Problem to work on -
Please repeat the listing in its entirety, without any alteration.

Source data -
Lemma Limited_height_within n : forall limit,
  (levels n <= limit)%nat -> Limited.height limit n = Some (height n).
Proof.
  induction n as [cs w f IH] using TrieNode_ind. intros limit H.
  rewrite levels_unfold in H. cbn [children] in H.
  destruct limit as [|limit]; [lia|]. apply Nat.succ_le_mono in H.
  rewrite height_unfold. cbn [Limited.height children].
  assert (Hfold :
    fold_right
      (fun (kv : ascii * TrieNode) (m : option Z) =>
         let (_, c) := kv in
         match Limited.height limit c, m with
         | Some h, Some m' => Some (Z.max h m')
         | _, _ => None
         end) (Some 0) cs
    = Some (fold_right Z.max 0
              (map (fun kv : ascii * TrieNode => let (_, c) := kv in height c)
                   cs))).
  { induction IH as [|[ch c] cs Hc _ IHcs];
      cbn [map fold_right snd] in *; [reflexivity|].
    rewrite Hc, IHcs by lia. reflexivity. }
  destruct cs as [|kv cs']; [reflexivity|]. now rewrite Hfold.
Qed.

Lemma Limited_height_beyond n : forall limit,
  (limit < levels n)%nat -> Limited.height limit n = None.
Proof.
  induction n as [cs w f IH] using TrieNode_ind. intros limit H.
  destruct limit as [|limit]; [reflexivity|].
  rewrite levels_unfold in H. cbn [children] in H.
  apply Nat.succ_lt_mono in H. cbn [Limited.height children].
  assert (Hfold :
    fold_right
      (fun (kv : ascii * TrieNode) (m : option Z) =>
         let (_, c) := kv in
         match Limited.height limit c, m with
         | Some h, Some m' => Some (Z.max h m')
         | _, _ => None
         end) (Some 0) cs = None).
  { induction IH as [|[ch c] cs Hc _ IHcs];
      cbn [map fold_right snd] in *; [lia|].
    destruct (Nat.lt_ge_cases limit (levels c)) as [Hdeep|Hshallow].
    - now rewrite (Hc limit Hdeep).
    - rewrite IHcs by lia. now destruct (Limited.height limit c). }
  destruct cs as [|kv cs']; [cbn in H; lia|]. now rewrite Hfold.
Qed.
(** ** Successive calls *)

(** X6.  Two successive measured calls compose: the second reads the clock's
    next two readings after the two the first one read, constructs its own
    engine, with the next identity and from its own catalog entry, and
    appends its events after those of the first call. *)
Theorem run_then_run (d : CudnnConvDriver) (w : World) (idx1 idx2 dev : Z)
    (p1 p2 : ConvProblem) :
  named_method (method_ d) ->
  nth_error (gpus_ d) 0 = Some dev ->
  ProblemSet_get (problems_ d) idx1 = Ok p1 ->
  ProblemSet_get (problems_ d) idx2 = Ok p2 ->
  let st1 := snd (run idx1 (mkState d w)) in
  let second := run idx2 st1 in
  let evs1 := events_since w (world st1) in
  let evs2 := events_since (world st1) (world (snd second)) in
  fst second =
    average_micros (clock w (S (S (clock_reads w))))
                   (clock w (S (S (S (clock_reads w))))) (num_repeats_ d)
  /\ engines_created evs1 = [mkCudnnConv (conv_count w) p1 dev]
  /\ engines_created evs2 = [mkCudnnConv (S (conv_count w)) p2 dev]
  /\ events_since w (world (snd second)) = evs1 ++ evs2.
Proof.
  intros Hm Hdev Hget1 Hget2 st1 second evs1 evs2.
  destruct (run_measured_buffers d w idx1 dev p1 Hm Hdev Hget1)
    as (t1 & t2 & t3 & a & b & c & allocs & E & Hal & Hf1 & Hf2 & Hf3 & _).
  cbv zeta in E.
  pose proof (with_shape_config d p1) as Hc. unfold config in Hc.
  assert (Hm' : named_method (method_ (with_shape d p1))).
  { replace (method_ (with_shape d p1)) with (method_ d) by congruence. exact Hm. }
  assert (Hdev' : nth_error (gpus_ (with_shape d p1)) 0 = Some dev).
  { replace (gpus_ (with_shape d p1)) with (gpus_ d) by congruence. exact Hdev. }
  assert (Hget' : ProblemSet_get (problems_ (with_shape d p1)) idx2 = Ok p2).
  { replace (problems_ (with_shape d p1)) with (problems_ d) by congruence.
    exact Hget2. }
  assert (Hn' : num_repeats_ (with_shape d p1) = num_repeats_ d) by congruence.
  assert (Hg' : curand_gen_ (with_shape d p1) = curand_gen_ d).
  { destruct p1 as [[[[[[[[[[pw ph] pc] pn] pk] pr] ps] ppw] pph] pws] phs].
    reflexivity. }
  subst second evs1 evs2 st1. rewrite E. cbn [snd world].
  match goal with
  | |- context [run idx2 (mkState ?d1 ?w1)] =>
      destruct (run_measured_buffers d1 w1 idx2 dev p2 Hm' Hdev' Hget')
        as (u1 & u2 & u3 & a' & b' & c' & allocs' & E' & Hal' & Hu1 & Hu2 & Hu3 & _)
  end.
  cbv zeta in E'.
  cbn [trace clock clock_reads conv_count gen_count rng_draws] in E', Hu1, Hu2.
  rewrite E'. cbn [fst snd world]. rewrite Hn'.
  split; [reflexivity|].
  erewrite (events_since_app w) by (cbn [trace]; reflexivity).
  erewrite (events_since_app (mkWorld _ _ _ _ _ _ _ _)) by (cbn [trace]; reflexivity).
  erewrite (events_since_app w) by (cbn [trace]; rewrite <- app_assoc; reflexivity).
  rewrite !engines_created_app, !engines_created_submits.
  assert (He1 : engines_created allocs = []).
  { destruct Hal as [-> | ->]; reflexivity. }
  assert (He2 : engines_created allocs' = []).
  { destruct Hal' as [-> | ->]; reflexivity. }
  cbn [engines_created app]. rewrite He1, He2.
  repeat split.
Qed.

Answer box -
Lemma Limited_height_within n : forall limit,
  (levels n <= limit)%nat -> Limited.height limit n = Some (height n).
Proof.
  induction n as [cs w f IH] using TrieNode_ind. intros limit H.
  rewrite levels_unfold in H. cbn [children] in H.
  destruct limit as [|limit]; [lia|]. apply Nat.succ_le_mono in H.
  rewrite height_unfold. cbn [Limited.height children].
  assert (Hfold :
    fold_right
      (fun (kv : ascii * TrieNode) (m : option Z) =>
         let (_, c) := kv in
         match Limited.height limit c, m with
         | Some h, Some m' => Some (Z.max h m')
         | _, _ => None
         end) (Some 0) cs
    = Some (fold_right Z.max 0
              (map (fun kv : ascii * TrieNode => let (_, c) := kv in height c)
                   cs))).
  { induction IH as [|[ch c] cs Hc _ IHcs];
      cbn [map fold_right snd] in *; [reflexivity|].
    rewrite Hc, IHcs by lia. reflexivity. }
  destruct cs as [|kv cs']; [reflexivity|]. now rewrite Hfold.
Qed.

Lemma Limited_height_beyond n : forall limit,
  (limit < levels n)%nat -> Limited.height limit n = None.
Proof.
  induction n as [cs w f IH] using TrieNode_ind. intros limit H.
  destruct limit as [|limit]; [reflexivity|].
  rewrite levels_unfold in H. cbn [children] in H.
  apply Nat.succ_lt_mono in H. cbn [Limited.height children].
  assert (Hfold :
    fold_right
      (fun (kv : ascii * TrieNode) (m : option Z) =>
         let (_, c) := kv in
         match Limited.height limit c, m with
         | Some h, Some m' => Some (Z.max h m')
         | _, _ => None
         end) (Some 0) cs = None).
  { induction IH as [|[ch c] cs Hc _ IHcs];
      cbn [map fold_right snd] in *; [lia|].
    destruct (Nat.lt_ge_cases limit (levels c)) as [Hdeep|Hshallow].
    - now rewrite (Hc limit Hdeep).
    - rewrite IHcs by lia. now destruct (Limited.height limit c). }
  destruct cs as [|kv cs']; [cbn in H; lia|]. now rewrite Hfold.
Qed.
(** ** Successive calls *)

(** X6.  Two successive measured calls compose: the second reads the clock's
    next two readings after the two the first one read, constructs its own
    engine, with the next identity and from its own catalog entry, and
    appends its events after those of the first call. *)
Theorem run_then_run (d : CudnnConvDriver) (w : World) (idx1 idx2 dev : Z)
    (p1 p2 : ConvProblem) :
  named_method (method_ d) ->
  nth_error (gpus_ d) 0 = Some dev ->
  ProblemSet_get (problems_ d) idx1 = Ok p1 ->
  ProblemSet_get (problems_ d) idx2 = Ok p2 ->
  let st1 := snd (run idx1 (mkState d w)) in
  let second := run idx2 st1 in
  let evs1 := events_since w (world st1) in
  let evs2 := events_since (world st1) (world (snd second)) in
  fst second =
    average_micros (clock w (S (S (clock_reads w))))
                   (clock w (S (S (S (clock_reads w))))) (num_repeats_ d)
  /\ engines_created evs1 = [mkCudnnConv (conv_count w) p1 dev]
  /\ engines_created evs2 = [mkCudnnConv (S (conv_count w)) p2 dev]
  /\ events_since w (world (snd second)) = evs1 ++ evs2.
Proof.
  intros Hm Hdev Hget1 Hget2 st1 second evs1 evs2.
  destruct (run_measured_buffers d w idx1 dev p1 Hm Hdev Hget1)
    as (t1 & t2 & t3 & a & b & c & allocs & E & Hal & Hf1 & Hf2 & Hf3 & _).
  cbv zeta in E.
  pose proof (with_shape_config d p1) as Hc. unfold config in Hc.
  assert (Hm' : named_method (method_ (with_shape d p1))).
  { replace (method_ (with_shape d p1)) with (method_ d) by congruence. exact Hm. }
  assert (Hdev' : nth_error (gpus_ (with_shape d p1)) 0 = Some dev).
  { replace (gpus_ (with_shape d p1)) with (gpus_ d) by congruence. exact Hdev. }
  assert (Hget' : ProblemSet_get (problems_ (with_shape d p1)) idx2 = Ok p2).
  { replace (problems_ (with_shape d p1)) with (problems_ d) by congruence.
    exact Hget2. }
  assert (Hn' : num_repeats_ (with_shape d p1) = num_repeats_ d) by congruence.
  assert (Hg' : curand_gen_ (with_shape d p1) = curand_gen_ d).
  { destruct p1 as [[[[[[[[[[pw ph] pc] pn] pk] pr] ps] ppw] pph] pws] phs].
    reflexivity. }
  subst second evs1 evs2 st1. rewrite E. cbn [snd world].
  match goal with
  | |- context [run idx2 (mkState ?d1 ?w1)] =>
      destruct (run_measured_buffers d1 w1 idx2 dev p2 Hm' Hdev' Hget')
        as (u1 & u2 & u3 & a' & b' & c' & allocs' & E' & Hal' & Hu1 & Hu2 & Hu3 & _)
  end.
  cbv zeta in E'.
  cbn [trace clock clock_reads conv_count gen_count rng_draws] in E', Hu1, Hu2.
  rewrite E'. cbn [fst snd world]. rewrite Hn'.
  split; [reflexivity|].
  erewrite (events_since_app w) by (cbn [trace]; reflexivity).
  erewrite (events_since_app (mkWorld _ _ _ _ _ _ _ _)) by (cbn [trace]; reflexivity).
  erewrite (events_since_app w) by (cbn [trace]; rewrite <- app_assoc; reflexivity).
  rewrite !engines_created_app, !engines_created_submits.
  assert (He1 : engines_created allocs = []).
  { destruct Hal as [-> | ->]; reflexivity. }
  assert (He2 : engines_created allocs' = []).
  { destruct Hal' as [-> | ->]; reflexivity. }
  cbn [engines_created app]. rewrite He1, He2.
  repeat split.
Qed.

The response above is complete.